Lemma buf_reads C : serves 0 (into_buf C).
Proof.
  intros e s a He Hd Hf Ht (pb & q & b & d & bs & Hpb & [Hb Ho] & Hp & Hn & HC).
  pose proof (own_bounds _ _ _ _ _ Ho). pose proof (own_hdr _ _ _ _ _ Ho) as Hh. unfold dpbuf_cwsize in *.
  eapply wp_mono; [eapply (wp_sub_read e a s (ptr_add (d_data d) (b_wbeg b)) bs); [done|by apply plain_flag|done|unfold INT_MAX in *; lia|]|].
  { unfold room. cbn. rewrite (hdr_off _ _ _ _ Hh). split_and!; [apply (hdr_blk _ _ _ _ Hh)|lia|lia]. }
  intros r a' Hst. eapply (stopped_serves _ _ _ _ _ (x_data a' = SStm s /\ into_buf C s (x_mem a'))) in Hst;
    [by destruct Hst as ([] & ? & ?)|].
  intros k Hk (cs & s' & er & inv & -> & _ & Hcs). split; [done|].
  destruct (own_filled _ _ _ _ _ Ho cs) as (Ho1 & _ & _ & _ & _ & _ & Ht1); [unfold dpbuf_cwsize; lia|].
  exists pb, q, b, d, (splice (b_wbeg b) cs bs). split; [done|]. by split; [split|].
Qed.

Lemma buf_writes C : serves 1 (out_of_buf C).
Proof.
  intros e s a He Hd Hf Ht (pb & q & b & d & bs & Hpb & [Hb Ho] & Hp & Hn & HC).
  pose proof (own_bounds _ _ _ _ _ Ho). pose proof (own_hdr _ _ _ _ _ Ho) as Hh. unfold dpbuf_crsize in *.
  eapply wp_mono; [eapply (wp_sub_write e a s (ptr_add (d_data d) (b_rbeg b)) bs); [done|by apply plain_flag|done|lia|]|].
  { unfold room. cbn. rewrite (hdr_off _ _ _ _ Hh). split_and!; [apply (hdr_blk _ _ _ _ Hh)|lia|lia]. }
  intros r a' Hst. eapply (stopped_serves _ _ _ _ _ (x_data a' = SStm s /\ out_of_buf C s (x_mem a'))) in Hst;
    [by destruct Hst as ([] & ? & ?)|].
  intros k Hk (s' & er & inv & -> & _). split; [done|]. by exists pb, q, b, d, bs.
Qed.

(** ** The contract, from what follows a call *)

(** [k r] is what the operation does with the result [r] of the call below. *)
Lemma moves_contract idx R (k : dpele -> Z -> ST (ast Os) Z) :
  serves idx R ->
  (forall e s (a : ast Os) r, x_data a = SStm s -> 0 <= io_total (stm_io s) < stm_len s -> r < 0 ->
    wp (k e r) a (fun r' a' => r' = DPE_WAIT -> r = DPE_WAIT /\ a' = a)) ->
  (forall e s (a : ast Os) r, plain e 0 -> x_data a = SStm s -> io_flag (stm_io s) = 0 ->
    0 <= io_total (stm_io s) < stm_len s -> R s (x_mem a) ->
    0 < o_want (x_out a) -> 0 < r <= io_len (stm_io s) ->
    wp (k e r) a (fun r' a' => r' = DPE_WAIT -> 0 < o_want (x_out a') /\ exists s', x_data a' = SStm s' /\
      io_flag (stm_io s') = 0 /\ stm_len s' = stm_len s /\ io_total (stm_io s') = io_total (stm_io s) + r /\
      io_total (stm_io s') < stm_len s' /\ R s' (x_mem a'))) ->
  contract (fun e => r ← sub_post e idx; k e r) (moves R) left_over.
Proof.
  intros Hs Hneg Hpos e a (He & s & Hd & Hf & Ht & HR) Hw. apply wp_bind.
  eapply wp_mono; [by apply (Hs e s)|]. intros r a1 (Hd1 & Hw1 & HR1 & Hr). destruct Hr as [Hr|[Hr Hinva]].
  - eapply wp_mono; [by eapply Hpos; [..|rewrite Hw1|]|]. intros r' a2 Ha2 E.
    destruct (Ha2 E) as (Hw2 & s2 & Hd2 & Hf2 & Hl2 & Ht2 & Hlt & HR2).
    split_and!; [|done|right].
    + split; [done|]. exists s2. split_and!; [done..|lia|done|done].
    + unfold left_over. rewrite Hd, Hd2. lia.
  - eapply wp_mono; [by eapply Hneg|]. intros r' a2 Ha2 E. destruct (Ha2 E) as [Ew ->].
    split_and!; [|by rewrite Hw1|left].
    + split; [done|]. by exists s.
    + split; [by rewrite Hinva|]. unfold left_over. by rewrite Hd, Hd1.
Qed.

Lemma total_waits s (a : ast Os) r :
  x_data a = SStm s -> wp (or_total r) a (fun r' a' => r' = DPE_WAIT -> r = DPE_WAIT /\ a' = a).
Proof.
  intros Hd. eapply wp_or_total; [done|]. case_match; [|done]. unfold DPE_WAIT. lia.
Qed.

(** The operation on the caller's block waits for the rest of it. *)
Lemma data_contract idx ev : serves idx in_block_at -> 0 < ev ->
  contract (fun e => data_post e idx ev) (moves in_block_at) left_over.
Proof.
  intros Hs Hev. apply moves_contract; [done| |].
  - intros e s a r Hd _ Hr. replace (r <=? 0) with true by lia. by eapply total_waits.
  - intros e s a r He Hd Hf Ht (p & l & Hp & (Hb & Ho & Hl) & Hn & Hmax) Hw Hr.
    replace (r <=? 0) with false by lia. apply wp_bind. eapply wp_upd_io; [done|].
    apply wp_bind. eapply wp_get_stm; [done|]. cbn. destruct (Z.leb_spec (stm_len s) (io_total (stm_io s) + r)).
    + apply wp_ret. unfold DPE_WAIT. lia.
    + apply wp_bind. eapply wp_upd_io; [done|]. apply wp_bind, wp_want_again. intros w Hww. apply wp_ret.
      intros _. cbn. split; [destruct Hww as [->| ->]; [done|exact Hw]|]. eexists. split; [done|]. cbn.
      split_and!; [done|done|done|lia|]. exists (ptr_add p r), l. cbn. rewrite Hp. split_and!; [done| |lia|done].
      split_and!; cbn; [done|lia|lia].
Qed.

(** ** Reading into a buffer *)

(** The cursors after [n] bytes read. *)
Lemma wp_advance (a : ast Os) pb q b d bs n (Q : Z -> ast Os -> Prop) :
  buf_at (x_mem a) pb b q d bs -> 0 <= n <= dpbuf_cwsize b ->
  (forall m, buf_at m pb (grown b n) q d bs -> Q n (put_mem_of m a)) ->
  wp (bufop pb (fun b => dpbuf_wseek b n SEEK_CUR)) a Q.
Proof.
  intros [Hb Ho] Hn HQ. pose proof (own_bounds _ _ _ _ _ Ho). unfold dpbuf_cwsize in *.
  eapply wp_bufop_cur; [done|by apply (wseek_grown _ _ _ _ _ Ho)|]. apply HQ. split; [apply lookup_insert_eq|].
  apply own_set_bufs. eapply own_cursors; [done| |done..]. unfold cursors_ok. cbn. lia.
Qed.

Lemma wp_commit (a : ast Os) pb q b d bs (Q : Z -> ast Os -> Prop) :
  buf_at (x_mem a) pb b q d bs ->
  (forall m, buf_at m pb (committed b) q d bs -> Q (dpbuf_cesize b) (put_mem_of m a)) ->
  wp (bufop pb (fun b => dpbuf_eseek b 0 SEEK_END)) a Q.
Proof.
  intros [Hb Ho] HQ. eapply wp_bufop_cur; [done|by apply (eseek_committed _ _ _ _ _ Ho)|].
  apply HQ. split; [apply lookup_insert_eq|]. by apply own_set_bufs, own_committed.
Qed.

Lemma wp_grow (a : ast Os) pb q b d bs n :
  buf_at (x_mem a) pb b q d bs -> 0 < n -> b_wbeg b + n < GROW_SAFE ->
  wp (bufop pb (fun b => dpbuf_resizew b n)) a (fun ok a' => exists m b' d' bs', a' = put_mem_of m a /\
    buf_at m pb b' q d' bs' /\ b_wbeg b' <= b_wbeg b /\ (ok = true -> dpbuf_cwsize b' = n)).
Proof.
  intros [Hb Ho] Hn Hs. eapply wp_bufop; [done|]. eapply wp_mono; [eapply wp_resizew; [done|lia|done]|].
  intros [ok b'] m (d' & bs' & Ho' & Ht & _ & Hle & Hw & _). cbn in *. split; [by apply (tch_bufs _ _ _ Ht)|].
  exists (set_bufs <[pb := b']> m), b', d', bs'. split_and!; [done| |done|].
  - split; [apply lookup_insert_eq|by apply own_set_bufs].
  - intros ->. by apply Hw.
Qed.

_ _ _ _ _

The output should be exactly the lines above from the line containing "intros [Hb Ho] Hn HQ." to the line containing "wp (bufop pb (fun b => dpbuf_resizew", inclusive, with no other lines.

Response —
  intros [Hb Ho] Hn HQ. pose proof (own_bounds _ _ _ _ _ Ho). unfold dpbuf_cwsize in *.
  eapply wp_bufop_cur; [done|by apply (wseek_grown _ _ _ _ _ Ho)|]. apply HQ. split; [apply lookup_insert_eq|].
  apply own_set_bufs. eapply own_cursors; [done| |done..]. unfold cursors_ok. cbn. lia.
Qed.

Lemma wp_commit (a : ast Os) pb q b d bs (Q : Z -> ast Os -> Prop) :
  buf_at (x_mem a) pb b q d bs ->
  (forall m, buf_at m pb (committed b) q d bs -> Q (dpbuf_cesize b) (put_mem_of m a)) ->
  wp (bufop pb (fun b => dpbuf_eseek b 0 SEEK_END)) a Q.
Proof.
  intros [Hb Ho] HQ. eapply wp_bufop_cur; [done|by apply (eseek_committed _ _ _ _ _ Ho)|].
  apply HQ. split; [apply lookup_insert_eq|]. by apply own_set_bufs, own_committed.
Qed.

Lemma wp_grow (a : ast Os) pb q b d bs n :
  buf_at (x_mem a) pb b q d bs -> 0 < n -> b_wbeg b + n < GROW_SAFE ->
  wp (bufop pb (fun b => dpbuf_resizew b n)) a (fun ok a' => exists m b' d' bs', a' = put_mem_of m a /\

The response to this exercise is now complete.